Work order:
Reproduce, unaltered, the line with "End Sqlite." along with every line that follows it in the records, up to the last.

[Records from a collection]
(** * puremed: the clinic intake and chat-assistant application

    A shallow embedding of [groq_medical_app/app.py]: the two SQLite tables,
    the [login], [chat] and [api_send_message] routes, the assembly of the
    conversation context and the normalisation of the completion reply,
    followed by the properties of these routes.

    Conventions of the embedding.
    - A request body, and the body of the completion response, is a parsed
      JSON document ([json]); JSON numbers are the integers. Floating point
      numbers are not modelled: no property below speaks of a body that
      carries one (a NaN, which is true in Python and stored as NULL, among
      them).
    - Text is a [string] whose characters are code points below 256.
    - A Python expression that may raise is a computation in [py]; an
      exception that leaves a route is answered by Flask with status 500.
    - [CURRENT_TIMESTAMP] is a number of seconds; the server clock never
      runs backwards, so each request states how much time has passed.
    - [ORDER BY created_at] returns rows of equal timestamp in rowid order. *)

From Stdlib Require Import ZArith List String Ascii Bool Lia QArith.
From Stdlib Require Import Sorting.Sorted Sorting.Permutation DecimalString.
Import ListNotations.
Local Open Scope string_scope.
Local Open Scope Z_scope.
#[local] Set Warnings "-register-all".

(** ** Python values and the dynamic operations the routes use *)

Module Py.

(** A decoded JSON document, as [resp.json()] and [request.get_json()] build
    it. The members of an object are listed in any order; of two members of
    one name the first is the one the dict holds. *)
Inductive json : Type :=
| JNull
| JBool (b : bool)
| JInt (z : Z)
| JStr (s : string)
| JArr (items : list json)
| JObj (members : list (string * json)).

Inductive exn_class : Type :=
| AttributeError | TypeError | IndexError | KeyError | OverflowError
| ProgrammingError      (* sqlite3: a parameter of unsupported type *)
| RequestException.     (* requests: transport, timeout, HTTP status, decoding *)

(** An exception with the text [str(e)] gives. *)
Record exn : Type := mkExn { exn_class_of : exn_class; str : string }.

Inductive py (A : Type) : Type :=
| Return (a : A)
| Raise (e : exn).
Arguments Return {A} a.
Arguments Raise {A} e.

Definition bind {A B} (c : py A) (k : A -> py B) : py B :=
  match c with
  | Return a => k a
  | Raise e => Raise e
  end.

(** [type(v).__name__] *)
Definition type_name (v : json) : string :=
  match v with
  | JNull => "NoneType"
  | JBool _ => "bool"
  | JInt _ => "int"
  | JStr _ => "str"
  | JArr _ => "list"
  | JObj _ => "dict"
  end.

(** Truth value testing: [None], [False], zero and the empty string, list
    and dict are false. *)
Definition truthy (v : json) : bool :=
  match v with
  | JNull => false
  | JBool b => b
  | JInt z => negb (z =? 0)
  | JStr s => negb (String.eqb s "")
  | JArr items => match items with [] => false | _ => true end
  | JObj members => match members with [] => false | _ => true end
  end.

(** [a or b] *)
Definition py_or (a b : json) : json := if truthy a then a else b.

Fixpoint lookup (k : string) (members : list (string * json)) : option json :=
  match members with
  | [] => None
  | (k', v) :: rest => if String.eqb k k' then Some v else lookup k rest
  end.

Definition no_attribute (v : json) (attr : string) : exn :=
  mkExn AttributeError
        ("'" ++ type_name v ++ "' object has no attribute '" ++ attr ++ "'").

(** [o.get(k, default)] *)
Definition get (o : json) (k : string) (default : json) : py json :=
  match o with
  | JObj members =>
      Return (match lookup k members with Some v => v | None => default end)
  | _ => Raise (no_attribute o "get")
  end.

(** [o[0]] *)
Definition index0 (o : json) : py json :=
  match o with
  | JArr (x :: _) => Return x
  | JArr [] => Raise (mkExn IndexError "list index out of range")
  | JStr (String c _) => Return (JStr (String c ""))
  | JStr EmptyString => Raise (mkExn IndexError "string index out of range")
  | JObj _ => Raise (mkExn KeyError "0")
  | _ => Raise (mkExn TypeError
                      ("'" ++ type_name o ++ "' object is not subscriptable"))
  end.

(** [str.isspace] on one character: tab to carriage return, the four
    separators 28 to 31, space, next line (133) and no-break space (160). *)
Definition isspace (c : ascii) : bool :=
  let n := nat_of_ascii c in
  ((9 <=? n) && (n <=? 13) || (28 <=? n) && (n <=? 31) || (n =? 32)
   || (n =? 133) || (n =? 160))%nat.

Fixpoint lstrip (s : string) : string :=
  match s with
  | EmptyString => EmptyString
  | String c rest => if isspace c then lstrip rest else s
  end.

Fixpoint rstrip (s : string) : string :=
  match s with
  | EmptyString => EmptyString
  | String c rest =>
      match rstrip rest with
      | EmptyString => if isspace c then EmptyString else String c EmptyString
      | kept => String c kept
      end
  end.

(** [s.strip()] on a string *)
Definition strip (s : string) : string := rstrip (lstrip s).

(** [v.strip()] on any value: only a string has the method. *)
Definition strip_method (v : json) : py string :=
  match v with
  | JStr s => Return (strip s)
  | _ => Raise (no_attribute v "strip")
  end.

(** [str(z)] for an integer *)
Definition decimal (z : Z) : string := NilZero.string_of_int (Z.to_int z).

End Py.

Notation "x <- c ;; k" := (Py.bind c (fun x => k))
  (at level 61, c at next level, right associativity).

(** ** The SQLite engine as the application uses it *)

Module Sqlite.
Import Py.

(** What the [sqlite3] module passes to the engine for a Python parameter. *)
Inductive bound : Type :=
| BNull
| BInt (z : Z)
| BText (s : string).

(** A stored value of a column of INTEGER affinity. [Real] carries the bits
    of a double; it only arises from text that reads as a number which is not
    an integer. *)
Inductive sqlval : Type :=
| Null
| Integer (z : Z)
| Real (bits : Z)
| Text (s : string).

Definition int64 (z : Z) : bool := (- 2 ^ 63 <=? z) && (z <? 2 ^ 63).

(** Binding the parameter at position [pos] of a statement: [None], [int]
    (and [bool], its subclass) and [str] are supported, a [list] or a [dict]
    is not. *)
Definition bind_param (pos : nat) (v : json) : py bound :=
  match v with
  | JNull => Return BNull
  | JBool b => Return (BInt (if b then 1 else 0))
  | JInt z =>
      if int64 z then Return (BInt z)
      else Raise (mkExn OverflowError
                        "Python int too large to convert to SQLite INTEGER")
  | JStr s => Return (BText s)
  | JArr _ | JObj _ =>
      Raise (mkExn ProgrammingError
                   ("Error binding parameter " ++ decimal (Z.of_nat pos)
                    ++ ": type '" ++ type_name v ++ "' is not supported"))
  end.

(** [a = b] in a WHERE clause, on values of one column: NULL equals nothing. *)
Definition sql_eqb (a b : sqlval) : bool :=
  match a, b with
  | Integer x, Integer y => x =? y
  | Real x, Real y => x =? y
  | Text x, Text y => String.eqb x y
  | _, _ => false
  end.

(** A value stored in a column of TEXT affinity: an integer becomes its
    decimal text. *)
Definition text_affinity (v : bound) : option string :=
  match v with
  | BNull => None
  | BInt z => Some (decimal z)
  | BText s => Some s
  end.

End Sqlite.

(** ** The two tables *)

Module Patient.
Record row : Type := mk {
  id : Z;
  name : string;
  age : Sqlite.sqlval;
  gender : option string;
  phone : option string;
  created_at : nat
}.
End Patient.

Module Chat.
Record row : Type := mk {
  id : Z;
  patient_id : Sqlite.sqlval;
  role : string;
  content : option string;
  created_at : nat
}.
End Chat.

Answer space:
End Sqlite.

(** ** The two tables *)

Module Patient.
Record row : Type := mk {
  id : Z;
  name : string;
  age : Sqlite.sqlval;
  gender : option string;
  phone : option string;
  created_at : nat
}.
End Patient.

Module Chat.
Record row : Type := mk {
  id : Z;
  patient_id : Sqlite.sqlval;
  role : string;
  content : option string;
  created_at : nat
}.
End Chat.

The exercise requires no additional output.